Em 2025, a editora Todavia deve publicar um novo livro da autora, cujo título provisório é Não se despede, informa Kim. A história é sobre uma jovem que recebe de uma amiga hospitalizada a incumbência de socorrer seu pássaro de estimação. Ao chegar à casa, descobre arquivos sobre um dos maiores massacres ocorridos na Coreia, quando cerca de 30 mil civis foram assassinados no final da década de 1940. “A obra aborda outro evento histórico de violência e repressão, porém de maneira ainda mais poética e abstrata do que em Atos humanos, que é mais realista”, detalha Kim. Em seu doutorado, concluído na USP em 2023, a pesquisadora realizou a tradução do livro Aula de grego (2011). O romance trata da relação entre um professor de grego, que está perdendo a visão, e uma aluna, que está perdendo a voz. A obra foi lançada neste ano pela editora de Portugal Dom Quixote, em uma tradução ao português feita a partir de versões em inglês do livro. “Estou tentando publicar a minha tradução no Brasil, feita diretamente do coreano”, diz Kim.

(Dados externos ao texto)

(* ===== verification/Encoding.v ===== *)
(** * Byte encodings (encoding/hex, encoding/base64 as the sources use them)

    Bytes are characters.  Each encoder stands next to a decoder it is a right
    inverse of: what is encoded can be read back, so two byte strings never
    share an encoding. *)

From S2P Require Import Prelude.

(** ** Bytes and digits *)

Abbreviation byte_of := Ascii.ascii_of_N.
Abbreviation byte_val := Ascii.N_of_ascii.

(** A digit of an alphabet, and the value of a digit. *)
Definition digit (alphabet : string) (n : N) : ascii :=
  default "0"%char (String.get (N.to_nat n) alphabet).

Fixpoint digit_index (alphabet : string) (c : ascii) : option nat :=
  match alphabet with
  | EmptyString => None
  | String c' rest => if bool_decide (c = c') then Some 0 else S <$> digit_index rest c
  end.

Definition digit_val (alphabet : string) (c : ascii) : option N := N.of_nat <$> digit_index alphabet c.

(** ** hex.EncodeToString *)

Definition hex_alphabet : string := "0123456789abcdef".

Definition hex_digit (n : N) : ascii := digit hex_alphabet n.

Fixpoint hex_encode (s : string) : string :=
  match s with
  | EmptyString => EmptyString
  | String c s' =>
      let n := byte_val c in
      String (hex_digit (n / 16)) (String (hex_digit (n mod 16)) (hex_encode s'))
  end.

Fixpoint hex_decode (s : string) : option string :=
  match s with
  | EmptyString => Some EmptyString
  | String h (String l s') =>
      h ← digit_val hex_alphabet h;
      l ← digit_val hex_alphabet l;
      rest ← hex_decode s';
      Some (String (byte_of (16 * h + l)) rest)
  | String _ EmptyString => None
  end.

(** ** base64.RawURLEncoding.EncodeToString

    Groups of three bytes become four digits; a last group of one or two bytes
    becomes two or three, with no padding. *)

Definition url_alphabet : string :=
  "ABCDEFGHIJKLMNOPQRSTUVWXYZabcdefghijklmnopqrstuvwxyz0123456789-_".

Definition url_digit (n : N) : ascii := digit url_alphabet n.

Fixpoint base64url (s : string) : string :=
  match s with
  | EmptyString => EmptyString
  | String x EmptyString =>
      let a := byte_val x in
      String (url_digit (a / 4)) (String (url_digit (a mod 4 * 16)) EmptyString)
  | String x (String y EmptyString) =>
      let a := byte_val x in
      let b := byte_val y in
      String (url_digit (a / 4)) (String (url_digit (a mod 4 * 16 + b / 16))
        (String (url_digit (b mod 16 * 4)) EmptyString))
  | String x (String y (String z s')) =>
      let a := byte_val x in
      let b := byte_val y in
      let c := byte_val z in
      String (url_digit (a / 4)) (String (url_digit (a mod 4 * 16 + b / 16))
        (String (url_digit (b mod 16 * 4 + c / 64)) (String (url_digit (c mod 64)) (base64url s'))))
  end.

Definition url_val := digit_val url_alphabet.

Fixpoint base64url_decode (s : string) : option string :=
  match s with
  | EmptyString => Some EmptyString
  | String p (String q EmptyString) =>
      p ← url_val p; q ← url_val q;
      Some (String (byte_of (4 * p + q / 16)) EmptyString)
  | String p (String q (String r EmptyString)) =>
      p ← url_val p; q ← url_val q; r ← url_val r;
      Some (String (byte_of (4 * p + q / 16)) (String (byte_of (q mod 16 * 16 + r / 4)) EmptyString))
  | String p (String q (String r (String t s'))) =>
      p ← url_val p; q ← url_val q; r ← url_val r; t ← url_val t;
      rest ← base64url_decode s';
      Some (String (byte_of (4 * p + q / 16)) (String (byte_of (q mod 16 * 16 + r / 4))
              (String (byte_of (r mod 4 * 64 + t)) rest)))
  | String _ EmptyString => None
  end.

(** * Theorems *)

(** ** Digits *)

#[local] Ltac Zify.zify_post_hook ::= Z.to_euclidean_division_equations.

Lemma byte_bound c : (byte_val c < 256)%N.
Proof. apply Ascii.N_ascii_bounded. Qed.

Lemma byte_val_of n : (n < 256)%N → byte_val (byte_of n) = n.
Proof. apply Ascii.N_ascii_embedding. Qed.

(** The digits of an alphabet are told apart: checked on every position. *)
Definition alphabet_ok (alphabet : string) : Prop :=
  forallb (λ i, bool_decide (digit_index alphabet (default "0"%char (String.get i alphabet)) = Some i))
    (seq 0 (String.length alphabet)) = true.

Lemma digit_val_digit alphabet n :
  alphabet_ok alphabet → (n < N.of_nat (String.length alphabet))%N →
  digit_val alphabet (digit alphabet n) = Some n.
Proof.
  unfold alphabet_ok, digit_val, digit. rewrite forallb_forall. intros H Hn.
  specialize (H (N.to_nat n)). rewrite in_seq in H.
  assert (Hd := H ltac:(lia)). apply bool_decide_eq_true_1 in Hd. rewrite Hd. simpl. f_equal. lia.
Qed.

Lemma hex_ok : alphabet_ok hex_alphabet.
Proof. vm_compute. reflexivity. Qed.

Lemma url_ok : alphabet_ok url_alphabet.
Proof. vm_compute. reflexivity. Qed.

Lemma hex_val_digit n : (n < 16)%N → digit_val hex_alphabet (hex_digit n) = Some n.
Proof. intros. apply digit_val_digit; [apply hex_ok|done]. Qed.

Lemma url_val_digit n : (n < 64)%N → url_val (url_digit n) = Some n.
Proof. intros. apply digit_val_digit; [apply url_ok|done]. Qed.

(** A byte put together again from its parts. *)
Lemma byte_rejoin c n : n = byte_val c → byte_of n = c.
Proof. intros ->. apply Ascii.ascii_N_embedding. Qed.

(** ** Round trips *)

Lemma hex_roundtrip s : hex_decode (hex_encode s) = Some s.
Proof.
  induction s as [|c s IH]; [done|]. pose proof (byte_bound c). cbn [hex_encode hex_decode].
  rewrite !hex_val_digit by lia. simpl. rewrite IH. simpl. do 2 f_equal. apply byte_rejoin. lia.
Qed.

(** Induction by groups of three bytes. *)
Lemma string_ind3 (P : string → Prop) :
  P "" → (∀ x, P (String x "")) → (∀ x y, P (String x (String y ""))) →
  (∀ x y z s, P s → P (String x (String y (String z s)))) → ∀ s, P s.
Proof.
  intros H0 H1 H2 H3 s. enough (P s ∧ (∀ x, P (String x s)) ∧ (∀ x y, P (String x (String y s)))) as [? _] by done.
  induction s as [|c s (IH0 & IH1 & IH2)]; [done|]. split; [apply IH1|]. split; [intros; apply IH2|].
  intros. by apply H3.
Qed.

Lemma base64url_roundtrip s : base64url_decode (base64url s) = Some s.
Proof.
  induction s as [|x|x y|x y z s IH] using string_ind3; [done|..];
    pose proof (byte_bound x); try pose proof (byte_bound y); try pose proof (byte_bound z).
  all: cbn [base64url base64url_decode].
  - rewrite !url_val_digit by lia. simpl. do 2 f_equal. apply byte_rejoin. lia.
  - rewrite !url_val_digit by lia. simpl. repeat f_equal; apply byte_rejoin; lia.
  - destruct (base64url s) eqn:E.
    all: rewrite !url_val_digit by lia; cbn [mbind option_bind]; rewrite IH; cbn [mbind option_bind].
    all: repeat f_equal; apply byte_rejoin; lia.
Qed.

(** ** Lengths and characters *)

Lemma hex_length s : String.length (hex_encode s) = 2 * String.length s.
Proof. induction s as [|c s IH]; simpl; [done|]. rewrite IH. lia. Qed.

Lemma base64url_length s :
  String.length (base64url s) = (4 * String.length s + 2) / 3.
Proof.
  induction s as [|x|x y|x y z s IH] using string_ind3; [done..|].
  cbn [base64url String.length]. rewrite IH.
  replace (4 * S (S (S (String.length s))) + 2) with (4 * String.length s + 2 + 4 * 3) by lia.
  rewrite Nat.div_add by done. lia.
Qed.

(** Every character of a string satisfies a predicate. *)
Fixpoint str_all (p : ascii → bool) (s : string) : bool :=
  match s with EmptyString => true | String c s' => p c && str_all p s' end.

Lemma str_all_app p s t : str_all p (s +:+ t) = str_all p s && str_all p t.
Proof. induction s as [|c s IH]; [done|]. simpl. by rewrite IH, andb_assoc. Qed.

Definition in_alphabet (alphabet : string) (c : ascii) : bool := str_has c alphabet.

Lemma digit_in alphabet n :
  (n < N.of_nat (String.length alphabet))%N → in_alphabet alphabet (digit alphabet n) = true.
Proof.
  unfold in_alphabet, digit. intros H. assert (Hi : N.to_nat n < String.length alphabet) by lia.
  revert Hi. generalize (N.to_nat n) as i. clear. induction alphabet as [|c s IH]; intros i Hi; simpl in *; [lia|].
  destruct i as [|i]; simpl; [by rewrite bool_decide_true|]. rewrite IH by lia. apply orb_true_r.
Qed.

Lemma hex_chars s : str_all (in_alphabet hex_alphabet) (hex_encode s) = true.
Proof.
  induction s as [|c s IH]; [done|]. pose proof (byte_bound c). cbn [hex_encode str_all].
  unfold hex_digit. rewrite !digit_in, IH; [done|simpl; lia..].
Qed.

Lemma base64url_chars s : str_all (in_alphabet url_alphabet) (base64url s) = true.
Proof.
  induction s as [|x|x y|x y z s IH] using string_ind3; [done|..];
    pose proof (byte_bound x); try pose proof (byte_bound y); try pose proof (byte_bound z);
    cbn [base64url str_all]; unfold url_digit; rewrite ?digit_in, ?IH; done || (cbn [String.length url_alphabet]; lia).
Qed.
(** Induction over what a value denotes, entries included. *)
Lemma reads_in_ind' : ∀ v t, reads_in P h v t → Q v t.
Proof.
  fix IH 3. intros v t [|s|vs ts Hf|k l vs ts Hp Hl Hf]; [apply Hnil|apply Hscalar|apply Hstruct|].
  - induction Hf as [|x y vs' ts' [Hn Hx] _ IHf]; constructor; [split; [exact Hn|by apply IH]|exact IHf].
  - apply (Href k l vs ts Hp Hl). clear Hl. induction Hf as [|x y vs' ts' [Hn Hx] _ IHf]; constructor;
      [split; [exact Hn|by apply IH]|exact IHf].
Qed.
End reads_ind.

(** More memory, and a weaker demand on references, change nothing. *)
Lemma reads_mono (P P' : loc → Prop) (h h' : heap) v t :
  (∀ l, P l → P' l) → (∀ l c, P l → h !! l = Some c → h' !! l = Some c) → reads_in P h v t → reads_in P' h' v t.
Proof.
  intros HP Hh. revert v t. apply reads_in_ind'; [constructor|constructor| |].
  - intros vs ts Hf. by constructor.
  - intros k l vs ts Hl Hc Hf. econstructor; eauto.
Qed.

(** A value without references reads the same anywhere. *)
Lemma reads_no_refs (P P' : loc → Prop) (h h' : heap) v t :
  no_refs t = true → reads_in P h v t → reads_in P' h' v t.
Proof.
  intros Ht Hr. revert v t Hr Ht. apply (reads_in_ind' P h (λ v t, no_refs t = true → reads_in P' h' v t)); try done.
  - constructor.
  - intros vs ts Hf Ht. constructor. simpl in Ht. revert Ht. induction Hf as [|x y vs ts [Hn Hx] _ IH]; simpl.
    { constructor. } intros [Hy Hts]%andb_prop. constructor; auto.
Qed.

(** ** The building blocks copy deeply *)

Lemma Forall2_impl_elem {A B} (P Q : A → B → Prop) l k :
  Forall2 P l k → (∀ x y, y ∈ k → P x y → Q x y) → Forall2 Q l k.
Proof.
  induction 1 as [|x y l k Hxy _ IH]; intros HQ; constructor; [by apply HQ; [left|]|].
  apply IH. intros x' y' Hy. apply HQ. by right.
Qed.

Section deep.
Context `{!Imports}.
Implicit Types h : heap.

Lemma plain_scalar : plain TScalar.
Proof. intros t Ht. by inversion Ht. Qed.

Lemma plain_struct fs : Forall (λ f, plain f.2) fs → plain (TStruct fs).
Proof.
  intros Hfs t Ht. inversion Ht as [|? ts Hf| | |]; subst. simpl. revert Hfs. induction Hf as [|f x fs ts [_ Hx] Hf IH]; [done|].
  intros [Hp Hfs]%Forall_cons. simpl. rewrite (Hp _ Hx). apply IH; [by constructor|done].
Qed.

Lemma deep_assign T : plain T → deep T assign.
Proof.
  intros Hp h v t Hr Ht. exists v, h. split_and!; [done|done|]. eapply reads_no_refs; [by apply Hp|exact Hr].
Qed.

Segundo a pesquisadora, um dos principais desafios para disseminar a literatura sul-coreana no país é a escassez de tradutores qualificados. O primeiro bacharelado em língua e literatura coreana do país foi criado em 2013, na USP, o que reflete a recente inserção desses autores no cenário acadêmico brasileiro. “Estamos formando alunos há menos de uma década, mas a procura é grande. O curso de língua e literatura coreana conta com muitos estudantes na graduação, embora ainda tenha poucos pós-graduandos”, explica.
Além de Han Kang, Kim menciona Bae Su-ah como outra autora de relevância no cenário literário sul-coreano. “Ela também já era uma figura proeminente na Coreia do Sul antes de obter sucesso internacional, com dois romances traduzidos para o português”, afirma. Além disso, Kim comenta que há uma nova geração de escritores mais jovens que começam a chamar a atenção de leitores brasileiros, impulsionados pela popularização do K-pop, gênero musical oriundo daquele país.

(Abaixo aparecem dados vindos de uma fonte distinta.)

(* ===== verification/ApiTypes.v ===== *)
(** * The API types (src/api/v1alpha1)

    The custom resources [FSCluster], [FSBucket] and [FSAccessKey] as the Go
    structs declare them, field by field: a Go pointer is an [option], an
    [int32] is a [Z] kept in range by the CRD schema, a [map[string]string] a
    [gmap string string].  Values of Kubernetes types the operator only copies
    into the objects it builds (resource requirements, tolerations) are carried
    in serialised form, [RawJSON].

    The vocabulary of condition types and reasons of conditions.go is at the
    end: it is documented API surface, and the theorems about status refer to
    it. *)

From S2P Require Import Prelude.

(** A passed-through Kubernetes value, serialised. *)
Definition RawJSON : Type := string.

(** [resource.Quantity]: its amount in nano-units (the finest a quantity can
    express) and the canonical string it prints as. *)
Record Quantity := mkQuantity { q_nanos : Z; q_String : string }.

#[global] Instance Quantity_eq_dec : EqDecision Quantity.
Proof. solve_decision. Defined.

(** [q.Sign()], [q.Cmp(r)] and [q.Value()] (rounded up, away from zero). *)
Definition q_Sign (q : Quantity) : Z := Z.sgn (q_nanos q).
Definition q_Cmp (q r : Quantity) : Z :=
  match (q_nanos q ?= q_nanos r)%Z with Lt => -1 | Eq => 0 | Gt => 1 end.
Definition q_Value (q : Quantity) : Z :=
  let n := q_nanos q in
  if (0 <=? n)%Z then ((n + 999999999) / 1000000000)%Z else (- ((- n + 999999999) / 1000000000))%Z.

(** [metav1.Condition], without the transition time, which the library keeps. *)
Record Condition := mkCondition {
  cond_Type : string;
  cond_Status : string;
  cond_Reason : string;
  cond_Message : string;
  cond_ObservedGeneration : Z;
}.

#[global] Instance Condition_eq_dec : EqDecision Condition.
Proof. solve_decision. Defined.

Definition ConditionTrue : string := "True".
Definition ConditionFalse : string := "False".

(** [corev1.EnvVar] *)
Inductive EnvVarSource :=
  | SecretKeyRef (secret key : string)
  | OtherSource (raw : RawJSON).

Record EnvVar := mkEnvVar {
  env_Name : string;
  env_Value : string;
  env_ValueFrom : option EnvVarSource;
}.

#[global] Instance EnvVarSource_eq_dec : EqDecision EnvVarSource.
Proof. solve_decision. Defined.
#[global] Instance EnvVar_eq_dec : EqDecision EnvVar.
Proof. solve_decision. Defined.

(** ** FSCluster *)

Record ImageSpec := mkImageSpec {
  Repository : string;
  Tag : string;
  Digest : string;
  PullPolicy : string;
  PullSecrets : list string;
}.

Record RackSpec := mkRackSpec {
  rack_Name : string;
  rack_Nodes : Z;
  rack_Zone : string;
  rack_NodeSelector : gmap string string;
}.

Definition AntiAffinityMode : Type := string.
Definition AntiAffinityRequired : AntiAffinityMode := "Required".
Definition AntiAffinityPreferred : AntiAffinityMode := "Preferred".
Definition AntiAffinityNone : AntiAffinityMode := "None".

Record TopologySpec := mkTopologySpec {
  topo_Nodes : option Z;
  Racks : list RackSpec;
  PodAntiAffinity : AntiAffinityMode;
}.

Definition ReclaimPolicy : Type := string.
Definition ReclaimRetain : ReclaimPolicy := "Retain".
Definition ReclaimDelete : ReclaimPolicy := "Delete".

Record StorageSpec := mkStorageSpec {
  Size : Quantity;
  StorageClass : string;
  storage_ReclaimPolicy : ReclaimPolicy;
}.

Record LayoutSpec := mkLayoutSpec { spec_Widths : list Z }.

Record AuthSpec := mkAuthSpec {
  RootCredentialsSecretRef : option string;
  PublicReadBuckets : list string;
}.

Record S3ServiceSpec := mkS3ServiceSpec {
  svc_Type : string;
  svc_Port : Z;
  svc_Annotations : gmap string string;
}.

Record S3TLSSpec := mkS3TLSSpec { tls_SecretName : string }.

Record S3Spec := mkS3Spec { Service : S3ServiceSpec; TLS : S3TLSSpec }.

(** A [metav1.Duration] in nanoseconds. *)
Record UpdatePolicySpec := mkUpdatePolicySpec { ConvergenceTimeout : option Z }.

Record OTLPSpec := mkOTLPSpec { otlp_Endpoint : string; otlp_Protocol : string }.

Record SignalSpec := mkSignalSpec {
  sig_Exporter : string; sig_Endpoint : string; sig_Protocol : string;
}.

Record MetricsSpec := mkMetricsSpec {
  met_Exporter : string; met_Endpoint : string; met_Protocol : string;
}.

Record ObservabilitySpec := mkObservabilitySpec {
  OTLP : OTLPSpec;
  Traces : SignalSpec;
  Logs : SignalSpec;
  Metrics : MetricsSpec;
  LogLevel : string;
  PodMonitor : bool;
  Pprof : option bool;
  ResourceAttributes : gmap string string;
}.

Record PodTemplate := mkPodTemplate {
  pt_Resources : RawJSON;
  pt_NodeSelector : gmap string string;
  pt_Tolerations : list RawJSON;
  pt_PriorityClassName : string;
  pt_Annotations : gmap string string;
  pt_Labels : gmap string string;
  pt_ExtraEnv : list EnvVar;
}.

Record FSClusterSpec := mkFSClusterSpec {
  Image : ImageSpec;
  Topology : TopologySpec;
  Storage : StorageSpec;
  spec_Layout : LayoutSpec;
  ClusterSecretRef : option string;
  Auth : AuthSpec;
  S3 : S3Spec;
  UpdatePolicy : UpdatePolicySpec;
  Observability : ObservabilitySpec;
  spec_NetworkPolicy : bool;
  spec_PodTemplate : PodTemplate;
}.

Record LayoutStatus := mkLayoutStatus {
  ls_Version : Z;
  ls_Members : Z;
  ls_Widths : list Z;
  ls_RetainedVersions : list Z;
}.

Definition UpdatePhase : Type := string.
Definition UpdatePhasePreflight : UpdatePhase := "Preflight".
Definition UpdatePhaseRollingNodes : UpdatePhase := "RollingNodes".
Definition UpdatePhaseDraining : UpdatePhase := "Draining".

(** [StartedAt] is a time in nanoseconds. *)
Record UpdateStatus := mkUpdateStatus {
  Phase : UpdatePhase;
  upd_Node : string;
  StartedAt : option Z;
}.

Record EndpointsStatus := mkEndpointsStatus { ep_S3 : string }.

Record FSClusterStatus := mkFSClusterStatus {
  st_ObservedGeneration : Z;
  st_Nodes : Z;
  st_ReadyNodes : Z;
  st_UpNodes : Z;
  st_ConfigurationRevision : string;
  st_StatefulSetRevision : string;
  st_CurrentRevision : string;
  st_UpdateRevision : string;
  st_Layout : option LayoutStatus;
  st_Update : option UpdateStatus;
  st_Endpoints : option EndpointsStatus;
  st_Conditions : list Condition;
}.

(** The parts of [metav1.ObjectMeta] the controllers read; a deletion timestamp
    is only ever tested for being set. *)
Record FSCluster := mkFSCluster {
  fsc_Name : string;
  fsc_Namespace : string;
  fsc_Generation : Z;
  fsc_Deleting : bool;
  fsc_Spec : FSClusterSpec;
  fsc_Status : FSClusterStatus;
}.

(** ** FSBucket and FSAccessKey *)

Record ClusterReference := mkClusterReference { ref_Name : string }.

Record FSBucketSpec := mkFSBucketSpec {
  bs_ClusterRef : ClusterReference;
  BucketName : string;
  bs_Scheme : string;
  bs_ReclaimPolicy : ReclaimPolicy;
}.

Record FSBucketStatus := mkFSBucketStatus {
  bst_ObservedGeneration : Z;
  bst_Scheme : string;
  bst_Conditions : list Condition;
}.

Record FSBucket := mkFSBucket {
  bkt_Name : string;
  bkt_Namespace : string;
  bkt_Generation : Z;
  bkt_Deleting : bool;
  bkt_Finalizers : list string;
  bkt_Spec : FSBucketSpec;
  bkt_Status : FSBucketStatus;
}.

Record GrantSpec := mkGrantSpec { grant_Bucket : string; grant_Permission : string }.

Record FSAccessKeySpec := mkFSAccessKeySpec {
  ks_ClusterRef : ClusterReference;
  ks_SecretName : string;
  ExistingSecretRef : option string;
  Grants : list GrantSpec;
}.

Record FSAccessKeyStatus := mkFSAccessKeyStatus {
  kst_ObservedGeneration : Z;
  kst_AccessKey : string;
  kst_Conditions : list Condition;
}.

Record FSAccessKey := mkFSAccessKey {
  ak_Name : string;
  ak_Namespace : string;
  ak_Generation : Z;
  ak_Deleting : bool;
  ak_Finalizers : list string;
  ak_Annotations : gmap string string;
  ak_Spec : FSAccessKeySpec;
  ak_Status : FSAccessKeyStatus;
}.

(** ** Conditions and reasons *)

Definition ConditionSpecValid : string := "SpecValid".
Definition ConditionReconcileSucceeded : string := "ReconcileSucceeded".
Definition ConditionReady : string := "Ready".
Definition ReasonSpecValid : string := "SpecValid".
Definition ReasonSpecInvalid : string := "SpecInvalid".
Definition ReasonReconcileFinished : string := "ReconcileFinished".
Definition ReasonReconcileError : string := "ReconcileError".
Definition ConditionNodesHealthy : string := "NodesHealthy".
Definition ConditionClusterSizeAligned : string := "ClusterSizeAligned".
Definition ConditionConfigurationInSync : string := "ConfigurationInSync".
Definition ConditionConverged : string := "Converged".
Definition ReasonLayoutTopologyMismatch : string := "LayoutTopologyMismatch".
Definition ReasonUnsupportedTopology : string := "UnsupportedTopology".
Definition ReasonStorageShrinkForbidden : string := "StorageShrinkForbidden".
Definition ReasonStorageExpanding : string := "StorageExpanding".
Definition ReasonAllNodesReady : string := "AllNodesReady".
Definition ReasonNodesNotReady : string := "NodesNotReady".
Definition ReasonQuorumAvailable : string := "QuorumAvailable".
Definition ReasonQuorumUnavailable : string := "QuorumUnavailable".
Definition ReasonUpToDate : string := "UpToDate".
Definition ReasonScalingUp : string := "ScalingUp".
Definition ReasonDraining : string := "Draining".
Definition ReasonRollingNodes : string := "RollingNodes".
Definition ReasonConfigReloadPending : string := "ConfigReloadPending".
Definition ReasonConverged : string := "Converged".
Definition ReasonConvergenceTimeout : string := "ConvergenceTimeout".
Definition ReasonLayoutPending : string := "LayoutPending".
Definition ReasonLayoutRejected : string := "LayoutRejected".
Definition ReasonLayoutTransition : string := "LayoutTransition".
Definition ReasonBucketReady : string := "BucketReady".
Definition ReasonBucketNotEmpty : string := "BucketNotEmpty".
Definition ReasonClusterNotFound : string := "ClusterNotFound".
Definition ReasonClusterNotReady : string := "ClusterNotReady".
Definition ReasonSchemeRejected : string := "SchemeRejected".
Definition ReasonBucketError : string := "BucketError".
Definition ReasonKeyAccepted : string := "KeyAccepted".
Definition ReasonWeakSecretKey : string := "WeakSecretKey".
Definition ReasonSecretNotFound : string := "SecretNotFound".
Definition ReasonSecretInvalid : string := "SecretInvalid".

“Kang é uma autora relativamente jovem para vencer o Nobel, com apenas 53 anos. São poucos os laureados com idade tão baixa”, comenta Brito Junior, da UFRGS. Segundo ele, embora ainda seja pouco conhecida no Brasil, a escritora possui uma produção literária robusta: são oito romances, além de poemas e narrativas curtas. “Sua obra já tem maturidade suficiente para justificar o reconhecimento”, avalia.
Para Brito Junior, o Nobel vai ajudar a revelar uma faceta da Coreia do Sul que vai além de manifestações culturais populares, que dominam o imaginário ocidental sobre o país. “A Coreia do Sul procura se afirmar como um polo de produção artística global, utilizando o K-pop e outras formas de entretenimento como estratégias de soft power [recurso para conseguir prestígio e poder sem recorrer ao uso da força]”, observa. “A literatura de Kang mostra uma perspectiva diferente daquela cultura, ao dar voz a personagens que buscam compreender um passado de violência e repressão, revisitando feridas ainda não cicatrizadas.”
Na avaliação de Vitória Ferreira Doretto, doutoranda em Estudos de Literatura na Universidade Federal de São Carlos (UFSCar), a geração de escritores na qual Kang se insere trabalha com o cruzamento de linguagens artísticas e midiáticas, além da influência da literatura ocidental. Doretto pesquisa a circulação de literatura coreana no Brasil e é integrante da Coordenadoria de Estudos da Ásia da Universidade Federal de Pernambuco (Ufpe). Com o Nobel, Kang entra para um grupo seleto de autores asiáticos laureados pelo prêmio, sendo a nona contemplada do continente. “Certamente, o reconhecimento ampliará o interesse não só por suas obras, mas pela literatura sul-coreana e asiática em geral”, finaliza.